Amy Schofield 08 November 2017

Novartis has reported positive results from the Phase III trial of Kisqali® (ribociclib) combination therapy in premenopausal women with HR+/HER2- advanced or metastatic breast cancer.

The global MONALEESA-7 trial met the primary endpoint of progression-free survival (PFS) in premenopausal women with hormone-receptor positive, human epidermal growth factor receptor-2 negative (HR+/HER2-) advanced breast cancer, demonstrating superior efficacy of Kisqali combination therapy vs. endocrine treatment alone in first-line treatment of those women.

MONALEESA-7 is the first prospective global Phase III trial in more than two decades, designed specifically for premenopausal women diagnosed with advanced breast cancer to demonstrate superiority of any CDK4/6 inhibitor in combination with oral hormonal therapies and goserelin versus endocrine treatment alone in this patient population.

The randomised, double-blind, placebo-controlled trial investigating the efficacy and safety of Kisqali in combination with oral hormonal therapies and goserelin versus endocrine treatment alone in premenopausal or perimenopausal women with HR+/HER2- advanced breast cancer who had not previously received endocrine therapy for advanced disease.

More than 670 women ranging from 25-58 years in age were randomised in the trial.
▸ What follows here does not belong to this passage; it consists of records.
(** * ConnectionToCore: a shallow embedding of the RPC connection controller

    The controller ([ConnectionToCore]) multiplexes requests over one
    transport.  Its methods are [async] functions: each one is embedded as
    the sequence of its synchronous segments, one per [await], and a
    scheduler ([step]) resumes suspended activations.  Calls on the
    collaborators (transport, hooks, event emitter, pending table) are
    recorded in an effect log; the logger is left out. *)

From stdpp Require Import base option list strings gmap pretty.
From Stdlib Require Import ZArith Lia.

Open Scope Z_scope.

(** ** Values, errors and frames *)

(** Opaque JavaScript values carried in payloads. *)
Inductive JsValue :=
| JUndefined
| JNull
| JBool (b : bool)
| JNum (z : Z)
| JStr (s : string).

#[global] Instance JsValue_eq_dec : EqDecision JsValue.
Proof. solve_decision. Defined.

(** A JavaScript [Error] object, with the properties the controller reads.
    [err_message = None] stands for a message text that this source does not
    fix (a class default, or the engine's text of a [TypeError]).
    [err_canceled] is [error instanceof CanceledPromiseError].
    [err_isDisconnecting] is the own property [isDisconnecting]; [None] when
    the object has no such property. *)
Record Error := mkError {
  err_name : string;
  err_message : option string;
  err_canceled : bool;
  err_host : option string;
  err_isDisconnecting : option JsValue;
}.
Definition node_size (n : option node) : nat :=
  match n with
  | Some (File data) => length data
  | Some (Dir size) => size
  | None => 0
  end.

(** [filepath.Join] of a directory and a file name, for operands that are
    already clean (no [.], [..], doubled or trailing separators), which is
    all this program passes.  Empty operands are dropped, as in Go. *)
Definition filepath_Join (dir name : string) : string :=
  if decide (dir = "") then name
  else if decide (name = "") then dir
  else dir +:+ "/" +:+ name.

Definition os_Open (path : string) : M (result handle) :=
  emit (EvOpen path);;
  let* fs := get_files in
  match fs !! path with
  | None => ret (Err (ENOENT path))
  | Some _ => ret (Ok (Handle path 0))
  end.

Definition os_Create (path : string) : M (result handle) :=
  emit (EvCreate path);;
  let* fs := get_files in
  match fs !! path with
  | Some (Dir _) => ret (Err (EISDIR path))
  | _ => put_files (<[path := File []]> fs);; ret (Ok (Handle path 0))
  end.

Definition os_WriteFile (path : string) (data : list byte) : M (option error) :=
  emit (EvWriteFile path);;
  let* fs := get_files in
  match fs !! path with
  | Some (Dir _) => ret (Some (EISDIR path))
  | _ => put_files (<[path := File data]> fs);; ret None
  end.
(** * PowerBI MCP server: the authenticated API gateway

    A shallow embedding of [src/powerbi_server.py]: the credential handling of
    [PowerBIClient] ([authenticate], [_make_request]) and the thirteen tools
    built on it, followed by the properties of the gateway.

    Modelling conventions.
    - A Python object that the program handles (decoded JSON, the dictionaries
      the tools return) is a [value].  A dict is an association list in
      insertion order; its keys are pairwise distinct in every dict the
      program builds ([dict_set]) or decodes.
    - A [str] is a [string], one [ascii] per character.
    - A [float] is a binary64 primitive float.  What Python prints for a
      float or for a container, the microseconds [timedelta] computes from a
      float, and the message text of built-in exceptions are fields of the
      [world]: the theorems hold whatever they are.
    - A naive [datetime] is the number of microseconds since
      0001-01-01T00:00:00.
    - The network and the clock are oracles of the [world]; the program state
      records every request handed to the HTTP client and the number of clock
      readings, so that "no network request" is a statement about the log.
    - An exception does not roll the state back: a computation returns its
      outcome together with the state it reached.
    - A coroutine runs from its call to its return: the tools of a session run
      one after the other, and the cancellation of a task is not modelled. *)

From Stdlib Require Import ZArith String Ascii List Bool Lia Floats DecimalString.
Import ListNotations.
No additional safety signal was identified in the study.

Samit Hirawat, Executive Vice President and Head, Global Drug Development at Novartis Oncology, said: "There remains a significant unmet treatment need in younger women diagnosed with premenopausal advanced breast cancer, as the disease tends to be more aggressive with a poorer prognosis.

"We are excited that the study met its primary endpoint, which may allow us to expand the population of patients who can benefit from treatment with Kisqali."

Results will be presented at the 40th annual San Antonio Breast Cancer Symposium in December. Novartis plans to begin discussions with global health authorities worldwide.